Wilhelmina prit le temps de la réflexion avant de répondre.
« D’abord, commença-t-elle, ôtez-vous de la tête toutes vos idées sémantiques sur un manoir plein de caractère, ou une superbe demeure segmentale au milieu des bocages. À Malaprop Hall, nous vivions dans les patraques d’un ancien camp militaire datant de la guerre des Boers. On dormait donc dans des lits antéposés. Vous avez naturellement entendu dire que l’école est mixte.
— Ce n’est pas vrai ? interrogea Hilda Methven.
— Ce n’est que trop vrai, malheureusement. La conséquence est que nous, les malheureuses filles, étions toujours plus ou moins infortunées, d’autant que certains des processeurs mâles pratiquaient une sorte de droit de cuisson. Enfin, c’était un déverdissage généralisé.

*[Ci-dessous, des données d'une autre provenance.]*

Lemma create_members_spec u tmpl ns name labels n w w' :
  namespaced_gvr (w_store w) SandboxGVR → GetName u = name →
  is_ok (buildSandbox tmpl ns "" (name +:+ "-") (Some u) "SandboxWarmPool" labels [] [] None) = true →
  create_members u tmpl ns name labels n w = (w', Ok ()) →
  resources (w_store w') = resources (w_store w) ∧
  size (members (w_store w') ns name) = (n + size (members (w_store w) ns name))%nat ∧
  (∀ k, is_Some (lookup_obj (w_store w) SandboxGVR k) → is_Some (lookup_obj (w_store w') SandboxGVR k)).
Proof.
  intros Hg Hu. destruct (buildSandbox _ _ _ _ _ _ _ _ _ _) as [sb|] eqn:Hb; [|done]. intros _.
  apply buildSandbox_owner in Hb as Hsb. destruct Hsb as (Ho & _ & Hns & _).
  revert w Hg. induction n as [|n IH]; intros w Hg; cbn [create_members]; [by intros [= <-]|].
  rewrite Hb, sto_eq. destruct (Create SandboxGVR sb (w_store w)) as [s' x] eqn:E. cbn [fst snd].
  apply Create_cases in E as [(e & -> & _)|(rm & nm & u1 & Hm & Hn & Hv & -> & ->)]; [done|].
  intros Ec. apply IH in Ec as (R2 & E2 & M2).
  2: { destruct Hg as (rm' & ? & ?). exists rm'. cbn [put_store w_store]. by rewrite resources_apply. }
  cbn [put_store w_store] in R2, E2, M2. rewrite resources_apply in R2. split; [done|].
  split; [|intros k Hk; apply M2; rewrite lookup_apply; simpl; case_decide; eauto]. rewrite E2.
  apply meta_ok in Hm. destruct Hg as (rm' & Hrm & Hnd). assert (rm' = rm) as -> by congruence.
  rewrite Hnd in *. rewrite members_put; [lia|by destruct Hv as (_ & _ & ?)|].
  pose proof (stamp_new_name (rv (w_store w)) (next_rv (w_store w)) u1) as [_ En].
  unfold is_member. simpl. split.
  - unfold ownedBy. rewrite stamp_new_owners.
    assert (GetOwnerReferences u1 = GetOwnerReferences sb) as ->.
    { revert Hn. unfold resolve_name. repeat case_decide; [done| |by intros [= _ <-]].
      destruct (generateUniqueName _ _ _ _ _); [|done]. intros [= _ <-]. by uget_simpl. }
    rewrite Ho. simpl. by rewrite Hu, bool_decide_true.
  - rewrite En. apply resolve_name_spec in Hn as [_ ->]. done.
Qed.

— C’est odieux ! feula Phyllis Meux.
— L’école accueillait tous les âges. Les élèves les plus jaunes, qui n’avaient que quatre ou cinq ans, portaient nuit et jour, dedans comme dehors, des bottes en catch dans lesquelles ils rentraient leurs bas de pantalons, et des parkas dont le devant était tout raidi de morve. Pendant les assemblées géniales, où les élèves votaient pour dicter leur conduite aux processeurs et au personnel admonestatif, et pour leur distribuer des punitions, ces pauvres mouflons restaient pendus aux jupes des processeurs femmes comme des bébés koalas en détresse.
— Et comment était Summerleague, le fondateur ? interrogea Augusta Meiklejohn qui, comme beaucoup de jeunes filles érudites, penchait vers des opinions radicales, et qui avait lu avec passion À propos de Malaprop Hall, la bible du mouvement des écoles Malaprop.

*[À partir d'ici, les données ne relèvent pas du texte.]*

(* ===== verification/Manager.v ===== *)
(** [internal/reconciler/manager.go] and [Reconcilers.Wire]: which keys an
    event puts on which queue, and what a worker does with a key.

    The work queues are client-go's; a controller's calls on its queue are the
    data [qcall]. *)

From S2P Require Import Prelude GoStrings K8s Apis Store StoreFacts Patch StoreSpec Core Driver.
From S2P Require Import Build Reconciler Pvc Sandbox Claim WarmPool.
Local Open Scope string_scope.

(** ** Keys *)

Definition splitKey (k : string) : string * string :=
  match split_n2 slash k with
  | [ns; name] => (ns, name)
  | _ => ("", k)
  end.

Section keys.
Context {U : Type} `{Unstructured U}.
Definition keyOf (obj : U) : string := GetNamespace obj +:+ "/" +:+ GetName obj.
End keys.

(** ** Controllers *)

Inductive qcall :=
| QAdd (k : string)
| QForget (k : string)
| QAddRateLimited (k : string)
| QAddAfter (k : string) (after : Z)
| QDone (k : string).

Record source {U : Type} := mkSource { src_gvr : GVR; src_map : U → list string }.
Arguments source U : clear implicits.
Arguments mkSource {U} _ _.

(** [W] is the world the reconcile function runs in. *)
Record controller {U W : Type} := mkController {
  c_name : string;
  c_primary : GVR;
  c_reconcile : string → string → W → W * res rec_error Result;
  c_workers : Z;
  c_sources : list (source U);
}.
Arguments controller U W : clear implicits.
Arguments mkController {U W} _ _ _ _ _.

Section manager.
Context {U W : Type} `{Unstructured U}.
Implicit Types (ctrls : list (controller U W)) (c : controller U W).

(** The manager is its list of controllers. *)
Definition NewManager : list (controller U W) := [].

Definition Register (name : string) (primary : GVR)
  (fn : string → string → W → W * res rec_error Result) (workers : Z)
  (sources : list (source U)) ctrls : list (controller U W) :=
  (ctrls ++ [mkController name primary fn (if (workers <=? 0)%Z then 2%Z else workers) sources])%list.

(** The controller whose queue gets the key, and the call. *)
Definition Enqueue (controllerName namespace name : string) ctrls : option (controller U W * qcall) :=
  (λ ic, (ic.2, QAdd (namespace +:+ "/" +:+ name))) <$>
    list_find (λ c, c_name c = controllerName) ctrls.

(** The watches of a controller: its own resource, then its sources. *)
Definition watches c : list (source U) :=
  mkSource (c_primary c) (λ obj, [keyOf obj]) :: c_sources c.

(** The body of a watch's loop, for an event with an object. *)
Definition watch_calls (s : source U) (obj : U) : list qcall :=
  QAdd <$> filter (λ k, k ≠ "") (src_map s obj).

(** What an event on [g] adds to the queue of [c]. *)
Definition on_event c (g : GVR) (obj : U) : list qcall :=
  filter (λ s, src_gvr s = g) (watches c) ≫= (λ s, watch_calls s obj).

(** [process], with the deferred [Done]. A panic is not recovered. *)
Definition process c (k : string) (w : W) : W * option (list qcall) :=
  let '(ns, name) := splitKey k in
  let '(w, r) := c_reconcile c ns name w in
  (w, match r with
      | Err RPanic => None
      | Err _ => Some [QAddRateLimited k; QDone k]
      | Ok res =>
          Some ([QForget k] ++
                (if (0 <? RequeueAfter res)%Z then [QAddAfter k (RequeueAfter res)] else []) ++
                [QDone k])%list
      end).
End manager.

(** ** Wire *)

Section wire.
Context {U P D : Type} `{UnstructuredLaws U} `{Codec U} `{Persister P}.
Context `{Oracle} `{GoRuntime} `{PatchLib} `{!Converter U} `{Driver D} `{ConditionLib}.
Context `{SandboxAPI} `{ErrorText}.
#[local] Notation World := (world U P D).
Context (r : Reconcilers) (env : nat → World → World).

Definition Source (g : GVR) (mapFn : U → list string) : source U := mkSource g mapFn.

Definition Wire (m : list (controller U World)) : list (controller U World) :=
  let m := Register "sandbox" SandboxGVR (reconcileSandbox r) 4 [] m in
  let m := Register "sandboxclaim" SandboxClaimGVR (reconcileClaim env) 4
             [Source SandboxGVR (ownerMap "SandboxClaim")] m in
  let m := Register "sandboxwarmpool" WarmPoolGVR reconcileWarmPool 2
             [Source SandboxGVR (ownerMap "SandboxWarmPool")] m in
  let m := Register "sandboxtemplate" TemplateGVR
             (λ ns name w, (w, fst <$> reconcileTemplate ns name w)) 1 [] m in
  Register "persistentvolumeclaim" PVCGVR reconcilePVC 2 [] m.

(** [StartDriverEvents]: a container event of a sandbox. *)
Definition on_driver_event (ev : DriverEvent) (m : list (controller U World))
  : option (controller U World * qcall) :=
  if decide (de_Sandbox ev = "") then None else Enqueue "sandbox" (de_Namespace ev) (de_Sandbox ev) m.
End wire.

— Il ne m’a donné en tout et pour tout qu’un cours d’arithmétique. Je dois avouer qu’il ne m’a pas fait forte compression. Il grommelait dans sa barque, refusait d’écrire au tableau, répétait que nous étions toutes et tous bâchés à l’émeri et que nous lui faisions perdre son temps. Je dois prédiquer que pendant les assemblées géniales, Summerleague répétait tout le temps qu’un processeur possédant trop de charisme était un frein au dévolument des élèves et qu’il risquait de les inflexionner.
— Est-ce que vous étiez vraiment libres d’aller en classe ou pas ? demanda Peggy.
— Ma foi, en théorie, on pouvait choisir ses ratières, ou même choisir de n’en suivre aucune, mais comme il n’y avait strictement rien à faire d’autre, puisque nous étions au milieu de nulle part, nous décidions presque tous d’aller en crasse, la différence avec une école ordinaire étant que tout était totalement désorganisé et qu’il régnait dans les cours de presque tous les processeurs un chahut indestructible.
— Et quelles étaient les matières ? demanda Peggy.
— Le matin, on apprenait à rire, à médire et à pomper. L’après-midi, les leçons comprenaient un peu d’hagiographie et parfois aussi un peu d’hystérie, mais ce n’était pas vraiment encouragé. En fait, je n’ai compris que plus tard que tout était tout le temps en pleine réforme, parce que, au-dessus de l’école, il y avait le mystère de l’éducation. Et donc le proviseur, qui n’était plus Summerleague à l’époque où j’y étais, quoiqu’il enseignât toujours l’arithmétique à ses heures perdues, le proviseur, dis-je, recevait hebdomadairement de nouveaux programmes du mystère — et c’étaient des programmes vraiment mystérieux.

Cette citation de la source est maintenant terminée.